Your assignment: Copy out exactly the lines from the start of the data to the line containing "(** X3: the". Include both.

[[ Exercise materials, beginning ]]

Lemma add_inputs_keys inputs : forall p k0,
  In k0 (map fst (add_inputs inputs p)) ->
  In k0 (map fst inputs) \/ In k0 (map fst p).
Proof.
  induction inputs as [ | [key [value | ]] rest IH]; intros p k0 Hin; simpl in *.
  - right. exact Hin.
  - apply IH in Hin. rewrite set_param_keys in Hin. intuition auto.
  - apply IH in Hin. intuition auto.
Qed.

Lemma add_inputs_nodup inputs : forall p,
  NoDup (map fst p) -> NoDup (map fst (add_inputs inputs p)).
Proof.
  induction inputs as [ | [key [value | ]] rest IH]; intros p Hnd; simpl.
  - exact Hnd.
  - apply IH. apply set_param_nodup. exact Hnd.
  - apply IH. exact Hnd.
Qed.

(** X3: the mapping [enhance_entity] sends never holds a key twice and
    never holds a key outside the fifteen names the function knows. *)
Theorem enhance_params_keys (token : string) (a : Args.t) :
  NoDup (map fst (enhance_params token a))
  /\ (forall key,
        In key (map fst (enhance_params token a)) ->
        In key ["token"; "type"; "name"; "url"; "location"; "phone"; "employer";
                "title"; "school"; "ip"; "id"; "threshold"; "size"; "refresh";
                "search"]).
Proof.
  unfold enhance_params. split.
  - destruct (Args.threshold a), (negb (Args.size a =? 1)), (Args.refresh a),
      (Args.search a);
      repeat apply set_param_nodup; apply add_inputs_nodup;
      repeat constructor; simpl; intuition discriminate.
  - intros key Hin.
    assert (Hbase : forall k,
               In k (map fst (add_inputs (input_params a)
                                [("token", PStr token); ("type", PStr (Args.type a))])) ->
               In k ["token"; "type"; "name"; "url"; "location"; "phone"; "employer";
                     "title"; "school"; "ip"; "id"]).
    { intros k Hk. apply add_inputs_keys in Hk. simpl in Hk. simpl. intuition auto. }
    destruct (Args.threshold a), (negb (Args.size a =? 1)), (Args.refresh a),
      (Args.search a);
      repeat (rewrite set_param_keys in Hin;
              destruct Hin as [-> | Hin]; [ simpl; tauto | ]);
      apply Hbase in Hin; simpl in Hin; simpl; intuition auto.
Qed.

(** X4: whatever [enhance_entity] raises is either the [ValueError] of
    the argument check, with no request sent, or a plain [Exception]
    whose message starts with "HTTP error during entity enhancement: " for
    an error of the HTTP client, with "Unexpected response format from
    Diffbot API: " for a [KeyError], and with "Error enhancing entity: "
    for anything else. *)
Theorem enhance_errors_are_wrapped
  (token : string) (client_get : request -> reply) (a : Args.t) (e : exn) :
  outcome (enhance_entity token client_get a) = Raise e ->
  (exists msg, e = ValueError msg /\ sent (enhance_entity token client_get a) = [])
  \/ (exists cause,
        is_http_error cause = true
        /\ e = Exception "HTTP error during entity enhancement: " cause)
  \/ e = Exception "Unexpected response format from Diffbot API: " KeyError
  \/ (exists cause,
        is_http_error cause = false /\ cause <> KeyError
        /\ e = Exception "Error enhancing entity: " cause).
Proof.
  unfold enhance_entity, outcome, sent.
  destruct (validate_enhance a) as [[] | e0] eqn:E.
  - cbn [snd].
    match goal with
    | |- match ?body with _ => _ end = _ -> _ => destruct body as [text | cause]
    end; [ discriminate | ].
    destruct (is_http_error cause) eqn:Ehttp.
    + intros H. injection H as <-. right. left. exists cause. split; [ exact Ehttp | reflexivity ].
    + destruct cause; intros H; injection H as <-;
        try (right; right; left; reflexivity);
        right; right; right; eexists; (split; [ exact Ehttp | split; [ discriminate | reflexivity ] ]).
  - destruct (validate_raises_value_error a e0 E) as [msg ->].
    cbn [snd fst]. intros H. injection H as <-.
    left. exists msg. split; reflexivity.
Qed.

Lemma enhance_errors_are_wrapped_witness :
  (exists msg, Exception "HTTP error during entity enhancement: " (HTTPStatusError 503)
               = ValueError msg
               /\ sent (enhance_entity "token" (answers 503 None) acme_request) = [])
  \/ (exists cause,
        is_http_error cause = true
        /\ Exception "HTTP error during entity enhancement: " (HTTPStatusError 503)
           = Exception "HTTP error during entity enhancement: " cause)
  \/ Exception "HTTP error during entity enhancement: " (HTTPStatusError 503)
     = Exception "Unexpected response format from Diffbot API: " KeyError
  \/ (exists cause,
        is_http_error cause = false /\ cause <> KeyError
        /\ Exception "HTTP error during entity enhancement: " (HTTPStatusError 503)
           = Exception "Error enhancing entity: " cause).
Proof.
  apply (enhance_errors_are_wrapped "token" (answers 503 None) acme_request).
  reflexivity.
Defined.




(** X6: when [objects] is absent or empty the search report is the header
    alone, and its range reads from [start + 1] to [start] ("Showing 1-0"
    for the first page). *)
Theorem empty_search_report
  (token : string) (client_get : request -> reply)
  (query : string) (num start : Z) (r : response) (body : dict) :
  1 <= num <= 100 -> 0 <= start ->
  client_get {| req_url := DQL_ENDPOINT;
                req_params := dql_params token query num start |} = Response r ->
  200 <= status_code r <= 299 ->
  json_body r = Some (JDict body) ->
  lookup "objects" body = None
  \/ (exists objects, lookup "objects" body = Some objects /\ Py.len objects = Ok 0%nat) ->
  outcome (dql_search token client_get query num start)
  = Ok ("DQL Search Results for: " ++ query ++ nl
          ++ "Total results: "
          ++ match lookup "hits" body with Some h => Py.str h | None => "0" end ++ nl
          ++ "Showing " ++ PyNum.str_of_Z (start + 1) ++ "-" ++ PyNum.str_of_Z start
          ++ nl ++ nl).
Proof.
  intros Hnum Hstart Hget Hstatus Hbody Hempty.
  assert (Hn : (num <? 1) || (100 <? num) = false)
    by (apply orb_false_iff; split; apply Z.ltb_ge; lia).
  assert (Hs : (start <? 0) = false) by (apply Z.ltb_ge; lia).
  unfold dql_search, outcome. rewrite Hn, Hs. cbn [snd].
  rewrite Hget. unfold await_get, response_json.
  rewrite bind_ok, (success_passes r Hstatus), bind_ok, Hbody, bind_ok.
  assert (Hfmt : exists objects,
             Py.get (JDict body) "objects" (JList []) = Ok objects
             /\ Py.len objects = Ok 0%nat /\ Py.iter objects = Ok []).
  { unfold Py.get. destruct Hempty as [-> | [objects [-> Hlen]]].
    - exists (JList []). repeat split.
    - exists objects. split; [ reflexivity | split; [ exact Hlen | ] ].
      destruct objects as [ | | | | s | items | fields ]; try discriminate;
        simpl in Hlen; injection Hlen as Hlen.
      + destruct s; [ reflexivity | discriminate ].
      + destruct items; [ reflexivity | discriminate ].
      + destruct fields; [ reflexivity | discriminate ]. }
  destruct Hfmt as [objects [Hobjects [Hlen Hiter]]].
  unfold dql_format. rewrite Hobjects.
  assert (Hhits : Py.get (JDict body) "hits" (JInt 0)
                  = Ok match lookup "hits" body with Some h => h | None => JInt 0 end)
    by (unfold Py.get; destruct (lookup "hits" body); reflexivity).
  rewrite Hhits, !bind_ok, Hlen, !bind_ok, Hiter, !bind_ok.
  cbn [dql_results]. rewrite bind_ok, Z.add_0_r, append_nil_r.
  destruct (lookup "hits" body); rewrite ?append_assoc; reflexivity.
Qed.

Lemma empty_search_report_witness :
  outcome (dql_search "token" (answers 200 (Some (JDict [("hits", JInt 0)])))
             "type:article" 10 0)
  = Ok ("DQL Search Results for: type:article" ++ nl
          ++ "Total results: 0" ++ nl ++ "Showing 1-0" ++ nl ++ nl).
Proof.
  apply (empty_search_report "token" (answers 200 (Some (JDict [("hits", JInt 0)])))
           "type:article" 10 0
           {| status_code := 200; json_body := Some (JDict [("hits", JInt 0)]) |}
           [("hits", JInt 0)]).
  - lia.
  - lia.
  - reflexivity.
  - simpl. lia.
  - reflexivity.
  - left. reflexivity.
Defined.



Lemma take_all n : forall s, (String.length s <= n)%nat -> PyStr.take n s = s.
Proof.
  induction n as [ | n IH]; intros s Hlen; destruct s as [ | c s]; simpl in *;
    try reflexivity; try lia.
  rewrite IH by lia. reflexivity.
Qed.


(** X8: a first-match lookup (website, revenue, industry, description,
    job title, Diffbot URI) yields the value of the earliest listed key
    that the mapping holds, whatever that value is ([null] included) and
    whatever later keys hold; it yields nothing exactly when none of the
    keys is there. *)
Theorem first_in_earliest (fields : list string) (entity : dict) (v : json) :
  first_in fields entity = Some v
  <-> exists earlier field later,
        fields = (earlier ++ field :: later)%list
        /\ lookup field entity = Some v
        /\ Forall (fun f => lookup f entity = None) earlier.
Proof.
  split.
  - revert v. induction fields as [ | f rest IH]; intros v H; simpl in H.
    + discriminate.
    + destruct (lookup f entity) as [x | ] eqn:E.
      * injection H as <-. exists [], f, rest. repeat split; [ exact E | constructor ].
      * destruct (IH v H) as [earlier [field [later [-> [Hfield Hearlier]]]]].
        exists (f :: earlier), field, later.
        repeat split; [ exact Hfield | constructor; assumption ].
  - intros [earlier [field [later [-> [Hfield Hearlier]]]]].
    induction Hearlier as [ | f earlier Hf _ IH]; simpl.
    + rewrite Hfield. reflexivity.
    + rewrite Hf. exact IH.
Qed.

[[ Exercise materials, end ]]

Written solution:
Lemma add_inputs_keys inputs : forall p k0,
  In k0 (map fst (add_inputs inputs p)) ->
  In k0 (map fst inputs) \/ In k0 (map fst p).
Proof.
  induction inputs as [ | [key [value | ]] rest IH]; intros p k0 Hin; simpl in *.
  - right. exact Hin.
  - apply IH in Hin. rewrite set_param_keys in Hin. intuition auto.
  - apply IH in Hin. intuition auto.
Qed.

Lemma add_inputs_nodup inputs : forall p,
  NoDup (map fst p) -> NoDup (map fst (add_inputs inputs p)).
Proof.
  induction inputs as [ | [key [value | ]] rest IH]; intros p Hnd; simpl.
  - exact Hnd.
  - apply IH. apply set_param_nodup. exact Hnd.
  - apply IH. exact Hnd.
Qed.

(** X3: the mapping [enhance_entity] sends never holds a key twice and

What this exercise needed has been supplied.